> **AVAILABLE DATA**
□ □ □

Lemma create_endpoint_eq t rs s : Z.of_nat (length (OBJECTS (KERNEL s))) < 2 ^ 32 -> Z.of_nat (length t) < 2 ^ 32 ->
  let o := Z.of_nat (length (OBJECTS (KERNEL s))) in
  create_endpoint t rs s =
    (mkIpc (mkKernel (OBJECTS (KERNEL s) ++ [mkObject IpcEndpoint 1 true]) (record (TID (KERNEL s)) (EvGrant o rs) (AUDIT (KERNEL s))) (TID (KERNEL s)))
       (ENDPOINTS s ++ [mkSlot o endpoint_new]), t ++ [Some (mkCap o rs 1)], Z.of_nat (length t)).
Proof.
  intros Ho Ht o. unfold create_endpoint, create_object, grant, get_object. rewrite !(wrap_small 32) by (red; lia). fold o. cbn [OBJECTS set_objects].
  assert ((OBJECTS (KERNEL s) ++ [mkObject IpcEndpoint 1 true]) !! Z.to_nat o = Some (mkObject IpcEndpoint 1 true)) as ->; [|done].
  unfold o. rewrite Nat2Z.id, lookup_app_r, Nat.sub_diag by lia. done.
Qed.

Lemma resolve_last t cap rs k n : n = Z.of_nat (length t) -> current_gen k (object_id cap) = Some (cap_generation cap) -> contains (rights cap) rs = true ->
  resolve (t ++ [Some cap]) n rs k = (k, Ok cap).
Proof.
  intros -> Hg Hc. unfold resolve. rewrite Nat2Z.id, lookup_app_r, Nat.sub_diag by lia. cbn [lookup list_lookup mjoin option_join].
  by rewrite Hg, Z.eqb_refl, Hc.
Qed.

Lemma current_gen_last k os o obj : OBJECTS k = os ++ [obj] -> o = Z.of_nat (length os) -> alive obj = true -> current_gen k o = Some (generation obj).
Proof. intros Ho -> Ha. unfold current_gen, get_object. rewrite Ho, Nat2Z.id, lookup_app_r, Nat.sub_diag by lia. cbn. by rewrite Ha. Qed.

□ □ □

> **REQUIRED ACTION**
Every line in the data above that contains "KERNEL" needs to be copied.

> **WRITTEN SOLUTION**
Lemma create_endpoint_eq t rs s : Z.of_nat (length (OBJECTS (KERNEL s))) < 2 ^ 32 -> Z.of_nat (length t) < 2 ^ 32 ->
  let o := Z.of_nat (length (OBJECTS (KERNEL s))) in
    (mkIpc (mkKernel (OBJECTS (KERNEL s) ++ [mkObject IpcEndpoint 1 true]) (record (TID (KERNEL s)) (EvGrant o rs) (AUDIT (KERNEL s))) (TID (KERNEL s)))
  assert ((OBJECTS (KERNEL s) ++ [mkObject IpcEndpoint 1 true]) !! Z.to_nat o = Some (mkObject IpcEndpoint 1 true)) as ->; [|done].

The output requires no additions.